Abstract

The Situationist International (SI), considered by many to be the most important revolutionary organisation of the twentieth century, has always carried with it a certain reputation for intoxication. Guy Debord, the group’s co-founder and central theorist, was a famously unapologetic alcoholic. Alexander Trocchi, the only Scottish member of the SI, was a heroin addict who explicitly explored his addiction through literature. The collective Situationist practice of derive, moreover, almost invariably involved some form of intoxication; and the extant literature on the SI is full of references that evoke the group’s penchant for a heady mixture of alcohol and revolution. Yet, despite this almost legendary reputation, critics have generally avoided any attempt to define the relationship between the Situationists and intoxication.
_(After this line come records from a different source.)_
Lemma fuelled_traverse {S T} (body : S -> T -> outcome (S * T * loop_ctl)) l s :
  (forall s x, fuelled (body s x)) -> fuelled (traverse body l s).
Proof.
  intros Hb. pose proof (fuelled_traverse_list body (to_list l) s Hb) as F. rewrite <-traverse_view in F.
  by destruct (traverse body l s).
Qed.

(** One step: a known computation, a bind, or a case split. *)
Ltac fuel_step :=
  lazymatch goal with
  | |- fuelled (mbind _ _) => apply fuelled_bind_all; [|intros ?]
  | |- fuelled (Ret _) => exact I
  | |- fuelled Panic => exact I
  | |- fuelled Blocks => exact I
  | |- fuelled (if ?b then _ else _) => destruct b
  | |- fuelled (let '_ := ?x in _) => destruct x
  | |- fuelled (match ?x with _ => _ end) => destruct x
  | |- fuelled _ => solve [eauto 3 with fuel]
  end.
Ltac fuel_tac := cbv zeta; repeat (fuel_step; cbv beta iota).

(** ** Primitives *)

#[export] Hint Resolve defined_fuelled : fuel.
#[export] Hint Resolve unwrap_defined unwrap_result_defined index_defined slice_defined slice_from_defined
  set_index_defined checked_defined put_check_sum_defined pcb_at_defined cksum16_0_defined ip_output_defined : fuel.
Indeed, such examples of drug use tend to appear no more than anecdotally in studies of the SI, as pieces of colour in a counter-cultural narrative of the sixties and, particularly in the case of Debord, as somewhat romanticised biographical titbits. There is good reason, however, to take a closer look at this relationship. The Situationists released several public statements about drugs; they made limited use of intoxication in their critical practices and, particularly in the cases of Trocchi and Debord, developed often opposing critical positions that explicitly addressed the development of counter-cultural movements around drugs and addiction in their own time.